Que j'ai souvent évoqué ce dialogue dans mes mauvaises heures, et revu la pièce où il se prononçait,—un étroit salon qu'affectionnait ma mère, tout garni d'étoffes à longues raies rouges et blanches, jaunes et noires, que mon père avait rapportées d'un voyage au Maroc, et je la revoyais, elle aussi, ma mère, avec ses cheveux noirs, ses yeux bruns, sa bouche tremblante. Elle était blanche comme la robe d'été qu'elle portait ce soir-là. M. Termonde était, lui, en redingote ajustée, élégant et svelte. Que cela me fait sourire lorsqu'on parle des pressentiments! Je m'en allai tout rassuré de ce qu'il avait dit. Je l'admirais d'une manière si enfantine, et, jusque-là, il ne représentait pour moi que des gâteries.
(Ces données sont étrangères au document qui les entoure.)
(** * geojsonclipper: the merge, filter, selection and export stages

    A shallow embedding of [geojsonclipper.py].  The script is a single
    Streamlit page; the parts embedded here are the ones that compute on the
    data: the property filter (lines 55-65), the buffering and the greedy
    overlap merge (lines 113-166), the reduction statistic (line 207), the
    polygon selection (lines 270-274) and the CSV frame (lines 298-300),
    together with the two [except Exception] handlers (lines 215 and 310).
    Map rendering and widgets are left out.

    Conventions.
    - Python floats are modelled by exact rationals [Q]; rounding is not
      modelled.
    - Python exceptions are values of [exn]; code that can raise returns a
      [result].
    - The geometry operations come from the shapely/geopandas libraries, which
      are not part of the script.  They are the fields of the class [Shapely];
      every theorem on the script's own loops holds for all instances.  A small
      executable instance ([Raster]) serves to run the script on concrete
      inputs. *)

From Stdlib Require Import QArith Qround Ascii.
From stdpp Require Import gmap strings list sorting.

Local Close Scope Q_scope.
Local Open Scope nat_scope.

(** ** Exceptions and results *)

Inductive exn : Type :=
  | ZeroDivisionError (msg : string)
  | ValueError (msg : string)
  | IndexError (msg : string)
  | AttributeError (msg : string).

(** [str(e)] *)
Definition exn_str (e : exn) : string :=
  match e with
  | ZeroDivisionError m | ValueError m | IndexError m | AttributeError m => m
  end.

(** [type(e).__name__] *)
Definition exn_class (e : exn) : string :=
  match e with
  | ZeroDivisionError _ => "ZeroDivisionError"
  | ValueError _ => "ValueError"
  | IndexError _ => "IndexError"
  | AttributeError _ => "AttributeError"
  end.

Inductive result (A : Type) : Type :=
  | Ok (a : A)
  | Raise (e : exn).
Arguments Ok {A} a.
Arguments Raise {A} e.

#[global] Instance result_ret : MRet result := λ A a, Ok a.
#[global] Instance result_bind : MBind result := λ A B f m,
  match m with Ok a => f a | Raise e => Raise e end.
#[global] Instance result_fmap : FMap result := λ A B f m,
  match m with Ok a => Ok (f a) | Raise e => Raise e end.

(** What the page shows after a stage: its value, or the messages of the
    [except Exception as e] handler around it. *)
Inductive outcome (A : Type) : Type :=
  | Done (a : A)
  | Reported (messages : list string).
Arguments Done {A} a.
Arguments Reported {A} messages.

(** A [for x in xs:] loop whose body updates a state and may raise. *)
Fixpoint for_each {A S : Type} (body : S → A → result S) (xs : list A) (s : S)
  : result S :=
  match xs with
  | [] => Ok s
  | x :: xs' => s' ← body s x; for_each body xs' s'
  end.

(** ** Numbers *)

(** [a < b] on floats. *)
Definition Qlt_b (a b : Q) : bool := negb (Qle_bool b a).

(** Python's [min(a, b)]: the second argument only when it is smaller. *)
Definition pymin (a b : Q) : Q := if Qlt_b b a then b else a.

(** Python's true division [a / b], which raises on a zero divisor; the
    message tells floats from integers. *)
Definition true_div (msg : string) (a b : Q) : result Q :=
  if Qeq_bool b 0 then Raise (ZeroDivisionError msg) else Ok (a / b)%Q.

Definition float_div : Q → Q → result Q := true_div "float division by zero".

Definition int_div (a b : Z) : result Q :=
  true_div "division by zero" (inject_Z a) (inject_Z b).

(** ** File type (line 37) *)

(** [c.lower()] for an ASCII letter; other bytes stay as they are. *)
Definition lower_ascii (c : ascii) : ascii :=
  let n := nat_of_ascii c in
  if (65 <=? n) && (n <=? 90) then ascii_of_nat (n + 32) else c.

(** [s.lower()] *)
Fixpoint lower (s : string) : string :=
  match s with
  | EmptyString => EmptyString
  | String c s' => String (lower_ascii c) (lower s')
  end.

(** [s.split(sep)] for a separator of one character: never an empty list. *)
Fixpoint split (sep : ascii) (s : string) : list string :=
  match s with
  | EmptyString => [EmptyString]
  | String c s' =>
      if decide (c = sep) then EmptyString :: split sep s'
      else match split sep s' with
           | [] => [String c EmptyString]
           | part :: parts => String c part :: parts
           end
  end.

(** [uploaded_file.name.split('.')[-1].lower()] *)
Definition file_type (name : string) : string :=
  lower (List.last (split "."%char name) EmptyString).

(** Line 41: the file is read as GeoJSON, otherwise as CSV. *)
Definition reads_geojson (name : string) : bool :=
  bool_decide (file_type name = "geojson").

(** The string has no ['.'] in it. *)
Fixpoint dot_free (s : string) : bool :=
  match s with
  | EmptyString => true
  | String c s' => negb (bool_decide (c = "."%char)) && dot_free s'
  end.

(** ** Rings in the plane *)

(** The edges of a ring of coordinates, with the closing edge from the last
    vertex back to the first. *)
Definition ring_edges (ring : list (Q * Q)) : list ((Q * Q) * (Q * Q)) :=
  match ring with
  | [] => []
  | v :: vs => zip ring (vs ++ [v])
  end.

Definition between (a b x : Q) : bool :=
  (Qle_bool a x && Qle_bool x b) || (Qle_bool b x && Qle_bool x a).

(** [p] lies on the closed segment from [a] to [b]. *)
Definition on_segment (p : Q * Q) (e : (Q * Q) * (Q * Q)) : bool :=
  let '((ax, ay), (bx, by_)) := e in
  let '(px, py) := p in
  Qeq_bool ((bx - ax) * (py - ay)) ((by_ - ay) * (px - ax))
  && between ax bx px && between ay by_ py.

Definition on_boundary (ring : list (Q * Q)) (p : Q * Q) : bool :=
  existsb (on_segment p) (ring_edges ring).

(** The edge crosses the horizontal ray from [p] towards larger [x]. *)
Definition crosses_ray (p : Q * Q) (e : (Q * Q) * (Q * Q)) : bool :=
  let '((ax, ay), (bx, by_)) := e in
  let '(px, py) := p in
  negb (Bool.eqb (Qlt_b py ay) (Qlt_b py by_))
  && Qlt_b px ((bx - ax) * (py - ay) / (by_ - ay) + ax).

(** [p] is in the interior of the ring: not on it, and an odd number of edges
    cross the ray from [p]. *)
Definition strictly_inside (ring : list (Q * Q)) (p : Q * Q) : bool :=
  negb (on_boundary ring p)
  && Nat.odd (length (List.filter (crosses_ray p) (ring_edges ring))).

(** ** The geometry library *)

Class Shapely : Type := {
  (** feature geometries (shapely [BaseGeometry]) *)
  geometry : Type;
  (** the drawn selection polygon (shapely [Polygon]) *)
  polygon : Type;
  area : geometry → Q;
  intersects : geometry → geometry → bool;
  intersection : geometry → geometry → geometry;
  unary_union : list geometry → geometry;
  centroid : geometry → geometry;
  buffer : geometry → Z → geometry;
  (** [Polygon(coords)] *)
  Polygon : list (Q * Q) → result polygon;
  contains : polygon → geometry → bool;
  (** the [.x] and [.y] accessors of a GeoSeries *)
  geom_x : geometry → result Q;
  geom_y : geometry → result Q;
}.

(** ** Data frames *)

Section Frames.
Context `{Shapely}.

(** The value of one cell of a data frame. *)
Inductive cell : Type :=
  | CStr (s : string)
  | CInt (z : Z)
  | CNum (q : Q)
  | CNull
  | CGeom (g : geometry).

(** A row of a GeoDataFrame: the active geometry and the other columns by
    name, in column order.  All rows of a frame have the same column names. *)
Record row : Type := Row {
  row_geometry : geometry;
  row_props : list (string * cell);
}.

(** A Python dict with string keys, in insertion order. *)
Definition record : Type := list (string * cell).

Definition keys (r : record) : list string := r.*1.

Fixpoint get (k : string) (r : record) : option cell :=
  match r with
  | [] => None
  | (k', v) :: r' => if decide (k' = k) then Some v else get k r'
  end.

(** ** Property filter (lines 55-65) *)

(** Equality of cell values as [isin] sees it: strings with strings, numbers
    with numbers, missing with missing. *)
Definition cell_eqb (a b : cell) : bool :=
  match a, b with
  | CStr s, CStr t => bool_decide (s = t)
  | CInt x, CInt y => bool_decide (x = y)
  | CInt x, CNum q | CNum q, CInt x => Qeq_bool (inject_Z x) q
  | CNum p, CNum q => Qeq_bool p q
  | CNull, CNull => true
  | _, _ => false
  end.

(** [gdf[selected_column]] at one row; a key the feature lacks reads as
    missing. *)
Definition column_value (selected_column : string) (r : row) : cell :=
  default CNull (get selected_column (row_props r)).

Definition isin (v : cell) (selected_values : list cell) : bool :=
  existsb (cell_eqb v) selected_values.

(** Lines 63-64: [if selected_values:
    gdf = gdf[gdf[selected_column].isin(selected_values)]]. *)
Definition property_filter (selected_column : string)
    (selected_values : list cell) (gdf : list row) : list row :=
  match selected_values with
  | [] => gdf
  | _ :: _ =>
      List.filter (λ r, isin (column_value selected_column r) selected_values) gdf
  end.

(** ** Overlap merger (lines 113-166) *)

(** [buffered_gdf = gdf.copy()] followed by
    [buffered_gdf['geometry'] = buffered_gdf.geometry.buffer(buffer_distance)].
    The distance is passed to the library as it is. *)
Definition buffer_frame (buffer_distance : Z) (gdf : list row) : list row :=
  (λ r, Row (buffer (row_geometry r) buffer_distance) (row_props r)) <$> gdf.

(** [buffered_gdf.iloc[i].geometry] *)
Definition iloc_geometry (buffered_gdf : list row) (i : nat) : result geometry :=
  match buffered_gdf !! i with
  | Some r => Ok (row_geometry r)
  | None => Raise (IndexError "single positional indexer is out-of-bounds")
  end.

(** The variables the inner loop reads and writes. *)
Record scan : Type := Scan {
  current_group : list nat;
  current_geom : geometry;
  processed : gset nat;
}.

(** [(intersection_area / min_area) * 100] of lines 148-150. *)
Definition overlap_percentage (current_geom test_geom : geometry) : result Q :=
  let intersection_area := area (intersection current_geom test_geom) in
  let min_area := pymin (area current_geom) (area test_geom) in
  q ← float_div intersection_area min_area;
  Ok (q * 100)%Q.

(** Body of [for j in range(i + 1, len(buffered_gdf))] (lines 143-155). *)
Definition inner_body (overlap_threshold : Z) (buffered_gdf : list row)
    (st : scan) (j : nat) : result scan :=
  if decide (j ∈ processed st) then Ok st
  else
    test_geom ← iloc_geometry buffered_gdf j;
    if intersects (current_geom st) test_geom then
      pct ← overlap_percentage (current_geom st) test_geom;
      if Qlt_b (inject_Z overlap_threshold) pct then
        Ok (Scan (current_group st ++ [j])
                 (unary_union [current_geom st; test_geom])
                 ({[j]} ∪ processed st))
      else Ok st
    else Ok st.

(** [range(a, b)] *)
Definition range (a b : nat) : list nat := seq a (b - a).

(** The dict appended to [merged_features] (lines 158-162). *)
Definition merged_record (current_group : list nat) (current_geom : geometry)
  : record :=
  [("geometry", CGeom current_geom);
   ("original_count", CInt (Z.of_nat (length current_group)));
   ("center", CGeom (centroid current_geom))].

(** Body of [for i in range(len(buffered_gdf))] (lines 136-163); the state is
    [(merged_features, processed)]. *)
Definition outer_body (overlap_threshold : Z) (buffered_gdf : list row)
    (acc : list record * gset nat) (i : nat) : result (list record * gset nat) :=
  let '(merged_features, processed0) := acc in
  if decide (i ∈ processed0) then Ok acc
  else
    g ← iloc_geometry buffered_gdf i;
    st ← for_each (inner_body overlap_threshold buffered_gdf)
                  (range (i + 1) (length buffered_gdf))
                  (Scan [i] g processed0);
    let merged_features' :=
      match current_group st with
      | [] => merged_features
      | _ :: _ => merged_features ++ [merged_record (current_group st) (current_geom st)]
      end in
    Ok (merged_features', {[i]} ∪ processed st).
J'avais donc assisté aux deux classes du lycée, le cœur sinon tranquille, au moins plus apaisé... Mais, tandis que j'étais assis sur les marches de mon petit escalier, toutes mes inquiétudes avaient recommencé. De temps à autre, je frappais de nouveau sur la porte, j'appelais. On ne me répondait pas, jusqu'au moment où la bonne qui m'avait élevé entra dans ma chambre.

—Mon père? m'écriais-je, où est mon père?

—Pauvre! pauvre!... fit la vieille femme en me prenant dans ses bras.